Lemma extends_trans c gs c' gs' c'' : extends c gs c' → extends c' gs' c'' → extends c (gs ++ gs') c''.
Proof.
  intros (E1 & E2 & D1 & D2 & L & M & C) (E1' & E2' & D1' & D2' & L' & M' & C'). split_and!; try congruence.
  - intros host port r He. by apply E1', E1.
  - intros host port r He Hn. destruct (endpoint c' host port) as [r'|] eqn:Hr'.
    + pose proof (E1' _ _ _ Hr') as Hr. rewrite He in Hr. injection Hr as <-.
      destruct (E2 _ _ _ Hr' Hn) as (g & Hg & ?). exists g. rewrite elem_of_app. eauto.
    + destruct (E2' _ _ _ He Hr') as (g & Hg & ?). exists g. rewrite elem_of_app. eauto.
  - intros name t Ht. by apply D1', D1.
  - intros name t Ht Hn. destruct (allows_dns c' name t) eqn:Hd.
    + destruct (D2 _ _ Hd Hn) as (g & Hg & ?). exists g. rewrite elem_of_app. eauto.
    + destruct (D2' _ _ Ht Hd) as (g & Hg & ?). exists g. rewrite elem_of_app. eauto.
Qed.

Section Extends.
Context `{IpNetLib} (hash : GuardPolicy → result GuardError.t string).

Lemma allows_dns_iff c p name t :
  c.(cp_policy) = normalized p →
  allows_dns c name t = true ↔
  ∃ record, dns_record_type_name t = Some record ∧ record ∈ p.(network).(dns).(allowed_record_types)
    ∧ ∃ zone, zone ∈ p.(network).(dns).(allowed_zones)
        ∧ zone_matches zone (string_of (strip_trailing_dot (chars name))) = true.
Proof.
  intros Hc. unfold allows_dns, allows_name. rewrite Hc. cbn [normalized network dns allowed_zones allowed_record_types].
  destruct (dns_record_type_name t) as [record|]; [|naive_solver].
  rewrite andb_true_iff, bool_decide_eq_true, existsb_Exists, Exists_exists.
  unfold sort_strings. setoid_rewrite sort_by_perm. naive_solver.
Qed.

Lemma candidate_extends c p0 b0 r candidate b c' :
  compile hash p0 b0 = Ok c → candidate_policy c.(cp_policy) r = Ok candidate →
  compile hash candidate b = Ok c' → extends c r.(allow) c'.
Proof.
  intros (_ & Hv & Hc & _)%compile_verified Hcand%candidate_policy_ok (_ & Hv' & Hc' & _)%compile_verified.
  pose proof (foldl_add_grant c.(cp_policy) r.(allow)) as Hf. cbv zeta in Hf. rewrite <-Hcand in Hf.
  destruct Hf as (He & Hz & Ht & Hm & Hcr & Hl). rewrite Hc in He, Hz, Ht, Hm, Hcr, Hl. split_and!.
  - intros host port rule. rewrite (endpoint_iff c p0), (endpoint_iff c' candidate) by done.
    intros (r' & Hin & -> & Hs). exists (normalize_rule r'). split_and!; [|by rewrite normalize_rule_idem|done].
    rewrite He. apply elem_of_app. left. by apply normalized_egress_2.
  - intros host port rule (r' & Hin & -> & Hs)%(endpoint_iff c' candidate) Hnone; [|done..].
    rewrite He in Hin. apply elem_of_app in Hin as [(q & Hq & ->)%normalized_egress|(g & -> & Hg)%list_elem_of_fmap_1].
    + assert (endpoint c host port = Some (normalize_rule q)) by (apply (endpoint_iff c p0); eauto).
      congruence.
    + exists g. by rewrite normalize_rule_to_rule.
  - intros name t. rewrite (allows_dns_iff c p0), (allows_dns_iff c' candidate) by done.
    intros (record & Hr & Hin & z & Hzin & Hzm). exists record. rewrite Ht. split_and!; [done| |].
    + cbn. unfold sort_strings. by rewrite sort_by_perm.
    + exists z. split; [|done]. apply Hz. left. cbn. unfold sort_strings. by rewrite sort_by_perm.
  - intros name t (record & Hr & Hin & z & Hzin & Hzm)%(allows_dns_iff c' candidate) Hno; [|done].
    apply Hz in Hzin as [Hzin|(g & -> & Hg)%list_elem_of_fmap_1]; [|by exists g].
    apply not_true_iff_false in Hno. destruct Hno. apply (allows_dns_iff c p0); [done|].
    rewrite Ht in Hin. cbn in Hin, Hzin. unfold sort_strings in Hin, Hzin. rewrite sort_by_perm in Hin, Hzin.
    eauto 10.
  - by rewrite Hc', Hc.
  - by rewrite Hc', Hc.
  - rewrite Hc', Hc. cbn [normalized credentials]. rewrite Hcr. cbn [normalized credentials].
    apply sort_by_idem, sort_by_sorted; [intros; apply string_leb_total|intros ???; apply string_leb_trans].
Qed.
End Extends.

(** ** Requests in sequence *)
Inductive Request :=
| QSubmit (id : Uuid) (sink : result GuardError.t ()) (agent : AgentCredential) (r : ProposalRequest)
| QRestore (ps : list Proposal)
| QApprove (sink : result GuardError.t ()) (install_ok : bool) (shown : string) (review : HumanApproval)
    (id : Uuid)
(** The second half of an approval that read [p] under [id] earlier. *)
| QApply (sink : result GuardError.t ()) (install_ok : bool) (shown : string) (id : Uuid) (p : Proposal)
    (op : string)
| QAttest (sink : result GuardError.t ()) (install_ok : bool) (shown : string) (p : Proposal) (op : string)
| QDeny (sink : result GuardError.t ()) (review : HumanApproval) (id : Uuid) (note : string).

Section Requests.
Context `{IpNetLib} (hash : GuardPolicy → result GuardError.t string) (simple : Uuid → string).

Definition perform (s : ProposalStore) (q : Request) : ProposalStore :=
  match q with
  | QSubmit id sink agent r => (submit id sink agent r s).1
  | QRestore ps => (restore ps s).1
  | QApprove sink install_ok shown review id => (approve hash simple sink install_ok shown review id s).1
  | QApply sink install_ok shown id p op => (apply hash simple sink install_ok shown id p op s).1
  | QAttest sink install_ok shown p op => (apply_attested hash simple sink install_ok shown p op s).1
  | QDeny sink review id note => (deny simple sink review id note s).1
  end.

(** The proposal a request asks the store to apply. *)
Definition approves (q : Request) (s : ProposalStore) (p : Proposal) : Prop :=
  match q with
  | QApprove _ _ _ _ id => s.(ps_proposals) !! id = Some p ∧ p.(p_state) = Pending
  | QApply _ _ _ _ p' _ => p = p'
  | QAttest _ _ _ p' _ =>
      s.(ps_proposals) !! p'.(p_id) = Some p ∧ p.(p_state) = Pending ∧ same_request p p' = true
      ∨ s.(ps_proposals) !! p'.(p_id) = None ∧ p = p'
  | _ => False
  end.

-*-*-

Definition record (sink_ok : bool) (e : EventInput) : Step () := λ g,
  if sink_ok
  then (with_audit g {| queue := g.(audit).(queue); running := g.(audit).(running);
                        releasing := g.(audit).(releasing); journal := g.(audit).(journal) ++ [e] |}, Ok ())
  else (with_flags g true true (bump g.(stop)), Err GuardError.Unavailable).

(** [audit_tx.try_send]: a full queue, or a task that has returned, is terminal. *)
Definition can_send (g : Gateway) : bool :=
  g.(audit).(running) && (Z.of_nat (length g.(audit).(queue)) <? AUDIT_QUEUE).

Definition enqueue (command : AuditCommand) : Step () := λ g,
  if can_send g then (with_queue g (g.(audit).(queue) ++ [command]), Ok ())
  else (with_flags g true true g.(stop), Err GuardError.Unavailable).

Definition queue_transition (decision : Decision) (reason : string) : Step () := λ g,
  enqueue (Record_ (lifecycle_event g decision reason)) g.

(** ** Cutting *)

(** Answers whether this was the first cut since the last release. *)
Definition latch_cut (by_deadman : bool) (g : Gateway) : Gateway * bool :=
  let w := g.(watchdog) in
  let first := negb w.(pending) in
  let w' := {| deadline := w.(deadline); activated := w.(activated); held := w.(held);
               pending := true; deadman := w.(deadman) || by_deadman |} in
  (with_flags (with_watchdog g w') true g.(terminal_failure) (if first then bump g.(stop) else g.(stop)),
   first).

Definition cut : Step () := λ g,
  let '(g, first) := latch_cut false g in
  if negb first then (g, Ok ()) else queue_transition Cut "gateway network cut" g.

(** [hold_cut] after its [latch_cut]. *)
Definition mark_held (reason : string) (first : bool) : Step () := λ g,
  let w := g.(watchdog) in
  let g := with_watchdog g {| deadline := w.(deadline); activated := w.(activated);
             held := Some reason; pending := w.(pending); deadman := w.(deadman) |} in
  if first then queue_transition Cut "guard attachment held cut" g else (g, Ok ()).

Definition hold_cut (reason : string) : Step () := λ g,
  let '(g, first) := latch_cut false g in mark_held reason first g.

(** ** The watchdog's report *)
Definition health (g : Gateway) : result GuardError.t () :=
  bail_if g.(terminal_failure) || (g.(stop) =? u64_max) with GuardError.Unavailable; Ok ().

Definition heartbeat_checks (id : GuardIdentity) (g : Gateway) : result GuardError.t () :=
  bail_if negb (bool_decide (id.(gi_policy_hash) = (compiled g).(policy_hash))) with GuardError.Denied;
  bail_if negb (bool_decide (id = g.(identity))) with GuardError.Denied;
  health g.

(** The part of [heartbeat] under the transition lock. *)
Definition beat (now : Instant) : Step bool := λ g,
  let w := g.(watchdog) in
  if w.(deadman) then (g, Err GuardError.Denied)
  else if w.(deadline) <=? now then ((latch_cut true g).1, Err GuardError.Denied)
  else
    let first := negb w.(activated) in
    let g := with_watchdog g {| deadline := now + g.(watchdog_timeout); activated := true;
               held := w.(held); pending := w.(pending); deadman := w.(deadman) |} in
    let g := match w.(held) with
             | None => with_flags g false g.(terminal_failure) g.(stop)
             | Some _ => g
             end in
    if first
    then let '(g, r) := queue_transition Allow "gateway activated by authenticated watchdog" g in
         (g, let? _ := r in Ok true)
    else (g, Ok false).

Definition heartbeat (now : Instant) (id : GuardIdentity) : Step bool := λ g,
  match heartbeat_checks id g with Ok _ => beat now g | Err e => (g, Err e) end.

-*-*-

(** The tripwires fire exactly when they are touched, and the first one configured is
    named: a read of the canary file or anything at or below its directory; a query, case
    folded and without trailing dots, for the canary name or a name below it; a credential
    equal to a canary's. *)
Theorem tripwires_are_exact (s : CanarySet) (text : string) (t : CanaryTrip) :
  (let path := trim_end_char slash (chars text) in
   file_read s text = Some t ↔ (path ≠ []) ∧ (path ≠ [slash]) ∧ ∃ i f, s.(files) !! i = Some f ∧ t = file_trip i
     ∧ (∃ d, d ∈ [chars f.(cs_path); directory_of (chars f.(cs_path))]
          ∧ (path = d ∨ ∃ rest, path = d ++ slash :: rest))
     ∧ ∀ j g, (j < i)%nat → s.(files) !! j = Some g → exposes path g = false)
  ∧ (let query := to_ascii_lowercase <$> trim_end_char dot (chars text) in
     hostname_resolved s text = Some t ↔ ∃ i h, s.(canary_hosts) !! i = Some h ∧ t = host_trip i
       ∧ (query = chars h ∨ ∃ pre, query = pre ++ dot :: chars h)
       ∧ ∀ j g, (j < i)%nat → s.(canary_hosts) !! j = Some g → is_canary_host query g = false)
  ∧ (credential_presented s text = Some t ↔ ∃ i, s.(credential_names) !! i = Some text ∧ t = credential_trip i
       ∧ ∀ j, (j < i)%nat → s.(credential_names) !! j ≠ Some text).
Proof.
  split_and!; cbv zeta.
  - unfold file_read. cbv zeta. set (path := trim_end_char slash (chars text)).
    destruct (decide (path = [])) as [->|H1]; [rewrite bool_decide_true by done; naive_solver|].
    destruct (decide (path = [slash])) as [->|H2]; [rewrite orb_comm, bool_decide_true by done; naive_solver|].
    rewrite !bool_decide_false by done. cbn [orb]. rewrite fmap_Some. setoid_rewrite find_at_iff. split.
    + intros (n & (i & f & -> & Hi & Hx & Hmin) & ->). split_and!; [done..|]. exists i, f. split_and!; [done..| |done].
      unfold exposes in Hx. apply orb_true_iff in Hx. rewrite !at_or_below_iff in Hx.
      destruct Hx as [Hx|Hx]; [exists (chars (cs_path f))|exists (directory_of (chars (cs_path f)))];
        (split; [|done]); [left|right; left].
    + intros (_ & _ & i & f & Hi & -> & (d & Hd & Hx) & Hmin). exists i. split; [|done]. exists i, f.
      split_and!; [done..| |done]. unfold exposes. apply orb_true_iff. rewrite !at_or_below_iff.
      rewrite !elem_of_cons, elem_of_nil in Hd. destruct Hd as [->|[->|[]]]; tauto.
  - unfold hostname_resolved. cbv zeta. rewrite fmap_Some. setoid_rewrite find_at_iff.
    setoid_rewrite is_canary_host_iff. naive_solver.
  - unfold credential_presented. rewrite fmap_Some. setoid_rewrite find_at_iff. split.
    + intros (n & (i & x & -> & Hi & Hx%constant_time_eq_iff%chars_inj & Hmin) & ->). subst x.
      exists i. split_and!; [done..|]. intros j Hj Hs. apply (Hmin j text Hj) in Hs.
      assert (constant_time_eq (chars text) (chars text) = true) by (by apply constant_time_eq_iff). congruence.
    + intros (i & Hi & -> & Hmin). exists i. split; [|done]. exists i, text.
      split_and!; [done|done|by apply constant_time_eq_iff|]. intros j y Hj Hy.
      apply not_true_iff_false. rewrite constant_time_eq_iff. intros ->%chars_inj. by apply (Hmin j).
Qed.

-*-*-

> Instructions for the task: In the listing above, find the line containing "t = credential_trip i" and the line containing "destruct (decide (path = [slash]))". Output them and every line between, exactly, and nothing else.

> Written response:
  ∧ (credential_presented s text = Some t ↔ ∃ i, s.(credential_names) !! i = Some text ∧ t = credential_trip i
       ∧ ∀ j, (j < i)%nat → s.(credential_names) !! j ≠ Some text).
Proof.
  split_and!; cbv zeta.
  - unfold file_read. cbv zeta. set (path := trim_end_char slash (chars text)).
    destruct (decide (path = [])) as [->|H1]; [rewrite bool_decide_true by done; naive_solver|].
    destruct (decide (path = [slash])) as [->|H2]; [rewrite orb_comm, bool_decide_true by done; naive_solver|].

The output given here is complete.